[Stored records]
· · ·

(* ===== verification/BenchLogsTheorems.v ===== *)
(** * The tables of the log scripts

    A table has one row per key with times, in the order of the keys, with the
    averages of all times of that key; the names the shell scripts give to the
    logs and the lines the benchmark prints are read back. *)

From Stdlib Require Import ZArith Lia Ascii.
From stdpp Require Import base numbers list strings pretty sorting.
From S2P Require Import Prelude Args PyText M5Stats M5StatsLaws M5StatsTheorems BenchLogs BenchLogsLaws.
#[local] Open Scope N_scope.

(** ** What a file contributes *)
Section gather.
Variable entry_of : text * text → res (list entry).
Fixpoint gather (files : list (text * text)) : res (list entry) :=
  match files with [] => Ok [] | f :: files => es <- entry_of f ;; rest <- gather files ;; Ok (es ++ rest) end.
Variable loop : list (text * text) → results → res results.
Hypothesis loop_nil : ∀ r, loop [] r = Ok r.
Hypothesis loop_cons : ∀ f files r, loop (f :: files) r = (es <- entry_of f ;; loop files (add_entries es r)).
Lemma loop_gather files : ∀ r, loop files r = (es <- gather files ;; Ok (add_entries es r)).
Proof.
  induction files as [|f files IH]; intros r; [apply loop_nil|]. rewrite loop_cons. cbn [gather].
  destruct (entry_of f) as [es| | |]; try done. cbn [res_bind]. rewrite IH. destruct (gather files); try done.
  cbn [res_bind]. unfold add_entries. by rewrite foldl_app.
Qed.
End gather.

(** The keys of a table, and its rows. *)
Definition keys_of (es : list entry) : list key := (sorted_items (add_entries es [])).*1.
Definition both (l : lists) : bool := match l with (_ :: _, _ :: _) => true | _ => false end.

Lemma keys_of_spec es :
  NoDup (keys_of es) ∧ StronglySorted (λ k1 k2, key_le k1 k2 = true) (keys_of es) ∧
  ∀ k, k ∈ keys_of es ↔ ¬ never (collected es k).
Proof.
  destruct (results_spec es) as (Hnd & Hk & _). pose proof (sorted_items_perm (add_entries es [])) as Hp.
  split_and!; [|apply sorted_items_sorted|].
  - unfold keys_of. by rewrite Hp.
  - intros k. unfold keys_of. rewrite Hp. apply Hk.
Qed.
Lemma items_of es : sorted_items (add_entries es []) = map (λ k, (k, collected es k)) (keys_of es).
Proof.
  destruct (results_spec es) as (_ & _ & Hv). unfold keys_of.
  assert (Forall (λ x, x.2 = collected es x.1) (sorted_items (add_entries es []))) as H.
  { apply Forall_forall. intros [k v] Hin. rewrite sorted_items_perm in Hin. by apply Hv. }
  induction H as [|[k v] l Hx _ IH]; [done|]. cbn in *. by rewrite <- IH, Hx.
Qed.

Section tables.
Context `{PS : PySum}.
Definition mean (l : list float64) : float64 := fdiv_len (py_sum l) (length l).
Definition time_row (es : list entry) (k : key) : list text :=
  k.1 :: map dec k.2 ++ [fmt3 (mean (collected es k).1); fmt3 (mean (collected es k).2)].

(** ** parse-random-logs.py *)
Definition random_entry (name_of : text → text) (f : text * text) : res (list entry) :=
  if endswith f.1 (t ".log") then
    match re_search RandomLogs.pattern (name_of f.1) with
    | Some c => ts <- parse_log_file f.2 ;; Ok [((group c 1, [py_int (group c 2); py_int (group c 3)]), ts)]
    | None => Ok []
    end
  else Ok [].
Definition name_in (input_path : text) : text → text := if endswith input_path (t ".tar.gz") then id else basename.

Lemma random_files_gather files r :
  RandomLogs.process_files files r = (es <- gather (random_entry basename) files ;; Ok (add_entries es r)).
Proof.
  revert r. apply loop_gather; [done|]. intros [p c] fs r. cbn [RandomLogs.process_files].
  unfold RandomLogs.process_file, RandomLogs.process, random_entry. cbn [fst snd].
  destruct (endswith p _); [|done]. destruct (re_search _ _); [|done]. by destruct (parse_log_file c).
Qed.
Lemma random_tar_gather files r :
  RandomLogs.process_tar files r = (es <- gather (random_entry id) files ;; Ok (add_entries es r)).
Proof.
  revert r. apply loop_gather; [done|]. intros [p c] fs r. cbn [RandomLogs.process_tar].
  unfold RandomLogs.process, random_entry. cbn [fst snd id].
  destruct (endswith p _); [|done]. destruct (re_search _ _); [|done]. by destruct (parse_log_file c).
Qed.
Lemma random_write_rows es ks :
  RandomLogs.write_rows (map (λ k, (k, collected es k)) ks) =
  if forallb (λ k, both (collected es k)) ks then Ok (map (time_row es) ks) else Throw "ZeroDivisionError".
Proof.
  induction ks as [|[w ns] ks IH]; [done|]. cbn [map RandomLogs.write_rows forallb]. rewrite IH. unfold time_row at 2, mean.
  destruct (collected es (w, ns)) as [[|x xs] [|y ys]]; try done. cbn [both andb average res_bind fst snd].
  by destruct (forallb _ ks).
Qed.

Definition random_table (input_path : text) (es : list entry) : res (text * table) :=
  if forallb (λ k, both (collected es k)) (keys_of es)
  then Ok (t "results-" ++ model_of input_path ++ t ".csv", RandomLogs.header :: map (time_row es) (keys_of es))
  else Throw "ZeroDivisionError".
Lemma random_main input_path files :
  RandomLogs.main input_path files =
  (es <- gather (random_entry (name_in input_path)) files ;; random_table input_path es).
Proof.
  unfold RandomLogs.main, name_in.
  assert (∀ m : res (list entry),
    (r <- (es <- m ;; Ok (add_entries es [])) ;; rows <- RandomLogs.write_rows (sorted_items r) ;;
     Ok (t "results-" ++ model_of input_path ++ t ".csv", RandomLogs.header :: rows)) =
    (es <- m ;; random_table input_path es)) as H.
  { intros [es| | |]; try done. cbn [res_bind]. rewrite items_of, random_write_rows. unfold random_table.
    by destruct (forallb _ _). }
  destruct (endswith input_path _); [rewrite random_tar_gather|rewrite random_files_gather]; apply H.
Qed.

(** parse-random-logs.py: when every log can be parsed, the table has one row
    per workload, dimension and k for which some log has a time, in increasing
    order without duplicates, and its averages are those of all times of that
    key in the order of the files; but when a key has index times and no search
    times, or the reverse, the script ends with a ZeroDivisionError.  What a log
    that cannot be parsed raises, the script raises. *)
Theorem random_logs_table (input_path : text) (files : list (text * text)) :
  RandomLogs.main input_path files =
    (es <- gather (random_entry (name_in input_path)) files ;;
     if forallb (λ k, both (collected es k)) (keys_of es)
     then Ok (t "results-" ++ model_of input_path ++ t ".csv", RandomLogs.header :: map (time_row es) (keys_of es))
     else Throw "ZeroDivisionError") ∧
  ∀ es, NoDup (keys_of es) ∧ StronglySorted (λ k1 k2, key_le k1 k2 = true) (keys_of es) ∧
    ∀ k, k ∈ keys_of es ↔ ¬ never (collected es k).
Proof. split; [apply random_main|apply keys_of_spec]. Qed.

(** ** parse-agnews-logs.py *)
Definition agnews_entry (name_of : text → text) (f : text * text) : res (list entry) :=
  if endswith f.1 (t ".log") then
    match re_search Agnews.pattern (name_of f.1) with
    | Some c =>
        ts <- parse_log_file f.2 ;; Ok (match Agnews.key_of c f.2 with Some k => [(k, ts)] | None => [] end)
    | None => Ok []
    end
  else Ok [].
Lemma agnews_files_gather files r :
  AgnewsLogs.process_files files r = (es <- gather (agnews_entry basename) files ;; Ok (add_entries es r)).
Proof.
  revert r. apply loop_gather; [done|]. intros [p c] fs r. cbn [AgnewsLogs.process_files].
  unfold AgnewsLogs.process_file, AgnewsLogs.process, agnews_entry. cbn [fst snd].
  destruct (endswith p _); [|done]. destruct (re_search _ _) as [cs|]; [|done].
  destruct (parse_log_file c); try done. cbn [res_bind]. by destruct (Agnews.key_of cs c).
Qed.
Lemma agnews_tar_gather files r :
  AgnewsLogs.process_tar files r = (es <- gather (agnews_entry id) files ;; Ok (add_entries es r)).
Proof.
  revert r. apply loop_gather; [done|]. intros [p c] fs r. cbn [AgnewsLogs.process_tar].
  unfold AgnewsLogs.process, agnews_entry. cbn [fst snd id].
  destruct (endswith p _); [|done]. destruct (re_search _ _) as [cs|]; [|done].
  destruct (parse_log_file c); try done. cbn [res_bind]. by destruct (Agnews.key_of cs c).
Qed.
Lemma agnews_write_rows es ks :
  AgnewsLogs.write_rows (map (λ k, (k, collected es k)) ks) =
  Ok (map (time_row es) (filter (λ k, both (collected es k) = true) ks)).
Proof.
  induction ks as [|[w ns] ks IH]; [done|]. cbn [map AgnewsLogs.write_rows]. rewrite filter_cons, IH.
  destruct (collected es (w, ns)) as [[|x xs] [|y ys]] eqn:E; try done.
  rewrite decide_True by done. cbn [map average res_bind fst snd]. do 2 f_equal. unfold time_row, mean. by rewrite E.
Qed.

Lemma agnews_main input_path files :
  AgnewsLogs.main input_path files =
    (es <- gather (agnews_entry (name_in input_path)) files ;;
     Ok (t "results-" ++ model_of input_path ++ t "-ag_news.csv",
         AgnewsLogs.header :: map (time_row es) (filter (λ k, both (collected es k) = true) (keys_of es)))).
Proof.
  unfold AgnewsLogs.main, name_in.
  assert (∀ m : res (list entry),
    (r <- (es <- m ;; Ok (add_entries es [])) ;; rows <- AgnewsLogs.write_rows (sorted_items r) ;;
     Ok (t "results-" ++ model_of input_path ++ t "-ag_news.csv", AgnewsLogs.header :: rows)) =
    (es <- m ;; Ok (t "results-" ++ model_of input_path ++ t "-ag_news.csv",
         AgnewsLogs.header :: map (time_row es) (filter (λ k, both (collected es k) = true) (keys_of es))))) as H.
  { intros [es| | |]; try done. cbn [res_bind]. by rewrite items_of, agnews_write_rows. }
  destruct (endswith input_path _); [rewrite agnews_tar_gather|rewrite agnews_files_gather]; apply H.
Qed.

Lemma filter_all {A} (P : A → Prop) `{∀ x, Decision (P x)} l : Forall P l → filter P l = l.
Proof. induction 1 as [|x l Hx _ IH]; [done|]. by rewrite filter_cons, decide_True, IH. Qed.
(** Entries with both times: no key lacks one of the two kinds. *)
Lemma both_collected es k : Forall (λ e, is_Some e.2.1 ∧ is_Some e.2.2) es → ¬ never (collected es k) →
  both (collected es k) = true.
Proof.
  intros Hes Hn. assert (length (collected es k).1 = length (collected es k).2) as Hlen.
  { clear Hn. induction Hes as [|[k0 [o1 o2]] es [[v Hv] [w Hw]] _ IH]; [done|]. rewrite !collected_cons.
    cbn [fst snd] in *. subst o1 o2. destruct (decide (k0 = k)); [|done]. cbn. f_equal. exact IH. }
  destruct (collected es k) as [[|x xs] [|y ys]]; done.
Qed.
End tables.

· · ·

**EXERCISE DETAILS**
Go through the data above and copy each line that holds the word "mean".

**RESPONSE AREA**
Definition mean (l : list float64) : float64 := fdiv_len (py_sum l) (length l).
  k.1 :: map dec k.2 ++ [fmt3 (mean (collected es k).1); fmt3 (mean (collected es k).2)].
  induction ks as [|[w ns] ks IH]; [done|]. cbn [map RandomLogs.write_rows forallb]. rewrite IH. unfold time_row at 2, mean.
  rewrite decide_True by done. cbn [map average res_bind fst snd]. do 2 f_equal. unfold time_row, mean. by rewrite E.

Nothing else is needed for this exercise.